The following transcript has been edited for clarity and length.

Paul Marshall: The Montavilla Jazz Festival is entering its second decade. What are some of the events in store to help celebrate this year?

Neil Mattson: We’ve got a lot of different events, some free, some ticketed. We continue to do what we’ve done and just add on.

We did a great concert with the Portland Jazz Composers Ensemble last year at Mount Tabor Park, the Caldera Amphitheater. It’s just a beautiful, amazingly beautiful setting. We’re doing that again and this time featuring the music of Christopher Brown. His quartet paired with the Portland Jazz Composers Ensemble. It’s going to be pretty exciting with all this brand new music. Opening for them is Julana Torres featuring her brother Carmelo Torres. You’re going to get some Cuban jazz with a little bit of dancing in the park. Some great sounds are going to be happening in the park.
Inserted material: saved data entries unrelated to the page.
(* ===== verification/AdminStart.v ===== *)
(** * From power-on to the first admin commands

    The composition of the register protocol, the PCI configuration and the admin
    commands. *)

From Stdlib Require Import ZArith Lia.
From stdpp Require Import base numbers list gmap.
From S2P Require Import Prelude Config Bytes Nvme FdpLog Dma IoData Io Zns Pci PciProps Ctrl CtrlProps Admin AdminQueue AdminOps AdminSession AdminProps.

#[local] Open Scope Z_scope.

(** The queue a host has programmed with the registers [A], [S] and [C]. *)
Definition programmed (A S C : Z) : nvmev_admin_queue :=
  AdminQueue 1 (aqa_asqs A + 1) (aqa_acqs A + 1) 0
    (Some (queue_pages S (aqa_asqs A + 1) sizeof_nvme_command))
    (Some (queue_pages C (aqa_acqs A + 1) sizeof_nvme_completion)).

(** Its rings do not overlap. *)
Definition separate (A S C : Z) : Prop :=
  ∀ x, region (page_of S 0) (64 * (aqa_asqs A + 1)) x → region (page_of C 0) (16 * (aqa_acqs A + 1)) x → False.

Lemma field_range lo w x : 0 ≤ w → 0 ≤ field lo w x < 2 ^ w.
Proof. intros Hw. unfold field. rewrite Z.land_ones by done. apply Z.mod_pos_bound. lia. Qed.

Lemma controller_up_adm A S C m fdp v :
  controller_up A S C m fdp v → fdp_ok fdp → separate A S C →
  adm (page_of S 0) (page_of C 0) (programmed A S C) v.
Proof.
  intros [[Hq _ _ _] _ Hf _ [Hs Hc] [Hp Hm] Hd] Hfdp Hsep.
  pose proof (field_range 0 12 A ltac:(done)) as Ha. pose proof (field_range 16 12 A ltac:(done)) as Hb.
  fold (aqa_asqs A) in Ha. fold (aqa_acqs A) in Hb.
  split; [exact Hq| |exact Hd| |by rewrite Hf|split; [exact Hp|by eexists]].
  - split; simpl; [| |lia|lia|lia|by right|exact Hsep]; (eexists; split; [reflexivity|]);
      apply queue_pages_spans; unfold sizeof_nvme_command, sizeof_nvme_completion; lia.
  - by rewrite Hs, Hc.
Qed.

(** The host puts commands in the ring and rings the doorbell. *)
Definition host_submit (m : mem) (n : Z) : M vdev unit :=
  modify (λ v, set_v_mem m (set_v_dbs (aset (v_dbs v) 0 n) v)).

Lemma adm_submit SB CB q m n v : adm SB CB q v → adm SB CB q (set_v_mem m (set_v_dbs (aset (v_dbs v) 0 n) v)).
Proof. intros [Q R [D1 D2] T F P]. split; simpl; try done. by rewrite alen_aset. Qed.

Lemma announced_first A S C n :
  0 ≤ n ≤ aqa_asqs A → announced (programmed A S C) 0 n = seqZ 0 n.
Proof.
  intros Hn. unfold announced, entries_from. simpl. rewrite Z.sub_0_r, Z.mod_small by lia.
  apply list_eq. intros i. rewrite list_lookup_fmap. destruct (decide (Z.of_nat i < n)) as [Hi|Hi].
  - rewrite lookup_seq_lt, lookup_seqZ_lt by lia. simpl. f_equal. rewrite Z.mod_small; lia.
  - rewrite lookup_seq_ge, lookup_seqZ_ge by lia. done.
Qed.

(** C20: from power-on: the device is created, the host programs and enables it while the
    dispatcher polls at any time, then puts commands at the start of its ring and rings
    the doorbell: the k-th answered command finds its completion in slot k of the memory
    the host named, with the phase tag 1; one interrupt is raised. *)
Theorem admin_first_commands_ok c pfn_valid msi_get_virq nss zp zns base m fdp A S C K l m' n :
  0 ≤ base < 2 ^ 64 → A ≠ 0 → S ≠ 0 → C ≠ 0 → K ≠ 0 → cc_en K = 1 → cc_shn K = 0 →
  programs A S C K l → build_ok c nss → fdp_ok fdp → separate A S C →
  0 ≤ n ≤ aqa_asqs A → n ≤ aqa_acqs A + 1 →
  let SB := page_of S 0 in let CB := page_of C 0 in
  Forall (cmd_ok c nss SB CB (programmed A S C) m') (seqZ 0 n) →
  wp ((NVMEV_PCI_INIT zns base ;; ctrl_run l ;; settle 5) ;; host_submit m' n ;;
      proc_admin_dbs c pfn_valid msi_get_virq nss zp) (VDEV_INIT m fdp) (λ updated v',
    updated = negb (n =? 0) ∧ v_irqs v' = (if n =? 0 then [] else [IntIrq]) ∧
    ∀ k e, to_answer SB m' (seqZ 0 n) !! k = Some e →
      ∃ r0, slot_bytes CB (v_mem v') (Z.of_nat k) = completion_bytes
        (Completion r0 0 e 0 (cmd_field m' SB e CMD_ID 2) (Z.lor 1 (Z.shiftl (cmd_status c SB m' e) 1)))).
Proof.
  intros Hbase HA HS HC HK Hen Hsh Hl build Hfdp Hsep Hn Hn' SB CB Hok. wp_step.
  eapply wp_mono; [exact (wp_controller_up zns base m fdp A S C K l Hbase HA HS HC HK Hen Hsh Hl)|].
  intros [] v Hup. pose proof (controller_up_adm _ _ _ _ _ _ Hup Hfdp Hsep) as Ha.
  destruct Hup as [[_ _ Hdbs _] _ _ Hi _ [_ Hmsi] [Hd1 Hd2]]. wp_step. unfold host_submit. wp_step.
  destruct (Hdbs 0 ltac:(lia)) as [_ Hold0], (Hdbs 1 ltac:(lia)) as [Hnew1 Hold1].
  assert (length (to_answer SB m' (seqZ 0 n)) ≤ length (seqZ 0 n))%nat as Hlen by apply length_filter.
  rewrite length_seqZ in Hlen.
  eapply wp_mono; [apply (wp_admin_dbs c pfn_valid msi_get_virq nss zp SB CB (programmed A S C) _ n 0 0 0)|].
  - exact build.
  - by apply adm_submit.
  - unfold irq_ok. simpl. by rewrite Hmsi.
  - split; [apply aget_aset_eq; lia|]. split; [done|]. simpl. by rewrite aget_aset_ne.
  - simpl. lia.
  - simpl. lia.
  - by rewrite announced_first.
  - rewrite announced_first by done. simpl. lia.
  - intros b v' [-> [_ Hirq _ _ _ Hp]]. rewrite announced_first in Hp by done. simpl in Hirq, Hp.
    split; [by rewrite andb_true_r|]. split.
    + rewrite Hirq, Hi. unfold admin_irq. simpl. by rewrite Hmsi.
    + intros k e Hk. destruct (Hp k e Hk) as [r0 Hr0]. exists r0. apply lookup_lt_Some in Hk.
      unfold completion_of, phase_at, slot_at in Hr0. simpl in Hr0.
      rewrite Z.div_small, Z.mod_small in Hr0 by lia. exact Hr0.
Qed.

Definition first_mem : mem :=
  mem_write 0x100000 ([0x0c; 0; 7; 0] ++ replicate 60 0)
    (mem_write 0x100040 ([0x0a; 0; 8; 0] ++ replicate 36 0 ++ [7; 0; 0; 0] ++ replicate 20 0) (λ _, 0)).
Definition first_events : list ctrl_event :=
  [Poll; HostAcq 0x101000; Poll; HostAqa 0x1f001f; HostAsq 0x100000; Poll; HostCc 0x460001].

Lemma admin_first_commands_ok_witness :
  wp ((NVMEV_PCI_INIT false 0x100000000 ;; ctrl_run first_events ;; settle 5) ;; host_submit first_mem 2 ;;
      proc_admin_dbs SAMSUNG_970PRO (λ _, true) (λ _, 0) (anew 1 (Ns 1 0 1048576 1)) (λ _, no_zones))
    (VDEV_INIT (λ _, 0) example_fdp) (λ updated v', updated = true ∧ v_irqs v' = [IntIrq] ∧
      (∃ r0, slot_bytes 0x101000 (v_mem v') 0 = completion_bytes (Completion r0 0 0 0 7 1)) ∧
      (∃ r0, slot_bytes 0x101000 (v_mem v') 1 = completion_bytes (Completion r0 0 1 0 8 1))).
Proof.
  eapply wp_mono; [apply (admin_first_commands_ok SAMSUNG_970PRO (λ _, true) (λ _, 0)
    (anew 1 (Ns 1 0 1048576 1)) (λ _, no_zones) false 0x100000000 (λ _, 0) example_fdp
    0x1f001f 0x100000 0x101000 0x460001 first_events first_mem 2); [lia|lia|lia|lia|lia|done|done|..]|].
  - exists [HostAcq 0x101000; HostAqa 0x1f001f; HostAsq 0x100000]. split; [done|].
    apply (perm_trans (l' := [HostAqa 0x1f001f; HostAcq 0x101000; HostAsq 0x100000])); repeat constructor.
  - split; [by left|done].
  - split; [by apply fdp_init_ctx_wf|done|]. repeat constructor; simpl; lia.
  - intros x. unfold region. change (page_of 0x100000 0) with 0x100000. change (page_of 0x101000 0) with 0x101000.
    change (aqa_asqs 0x1f001f) with 31. lia.
  - by vm_compute.
  - by vm_compute.
  - change (page_of 0x100000 0) with 0x100000. change (page_of 0x101000 0) with 0x101000.
    change (seqZ 0 2) with [0; 1]. repeat (apply Forall_cons; split); [| |by apply Forall_nil];
      (apply cmd_ok_plain; [by vm_compute|]; intros H; by apply (bool_decide_pack _) in H).
  - intros b v' (-> & Hi & Hp). split; [done|]. split; [exact Hi|].
    change (page_of 0x100000 0) with 0x100000 in Hp. change (page_of 0x101000 0) with 0x101000 in Hp. split.
    + destruct (Hp 0%nat 0 ltac:(by vm_compute)) as [r Hr]. exists r. etransitivity; [exact Hr|].
      do 2 f_equal; by vm_compute.
    + destruct (Hp 1%nat 1 ltac:(by vm_compute)) as [r Hr]. exists r. etransitivity; [exact Hr|].
      do 2 f_equal; by vm_compute.
Defined.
We’re really excited about our headliners at Alberta Rose Theater. It’s a little bit outside the neighborhood but a venue that really will hold these artists well and their presentation. Joe Kye with his special guest of the poet from Seattle, Shin Yu Pai. It’s going be theatrical and interesting to somebody who maybe isn’t a jazz die-hard. Joe is doing some storytelling. There’s gonna be poetry by Shin Yu. It’s going to be deeply personal and interesting and even a little interactive.

It’ll be pretty exciting with a lot lined up.

Marshall: There’s this connection between the Montavilla neighborhood and the jazz festival that’s continued over the years. Why does this relationship work so well?

Mattson: It’s the people that are involved. I live here and work with a lot of the business owners. When we started [this festival], the idea was why not have a jazz festival here?

It was kind of a why not energy and let’s do this. The businesses supported it. The artists were feeling supported and that other part of that impetus was saying, let’s highlight artists that are local and let them do what they want to do and make this thing artist-centered. Portland’s such a creative town. Montavilla is the home for this because Montavilla said why not.

Marshall: You’ll be presenting the Nick Fish Jazz Community Award, which honors the legacy of Portland’s jazz commissioner. How involved was [former Portland City Commissioner] Nick Fish in the jazz community?

Mattson: Nick was really important to us at Montavilla Jazz. He was there to really leverage support for Portland’s jazz community. He was there to make sure that those relationships and those doors were open just to keep Portland on the national jazz map. The Portland Jazz Festival is really an international festival and so important to our ecosystem.

We did our first festival and I knew who Nick Fish was a little bit in 2014. And all of a sudden, somebody tapped me on the shoulder and was like Nick Fish is here. He heard about it and showed up. That blew me away. He just continued to support us along the way.

Speaking at events, he was the headline MC for the George Colligan presentation with the Portland Jazz Composers Ensemble in 2016. He really had a big impact.

Marshall: What makes the Montavilla Jazz Festival so unique compared to other festivals in Portland?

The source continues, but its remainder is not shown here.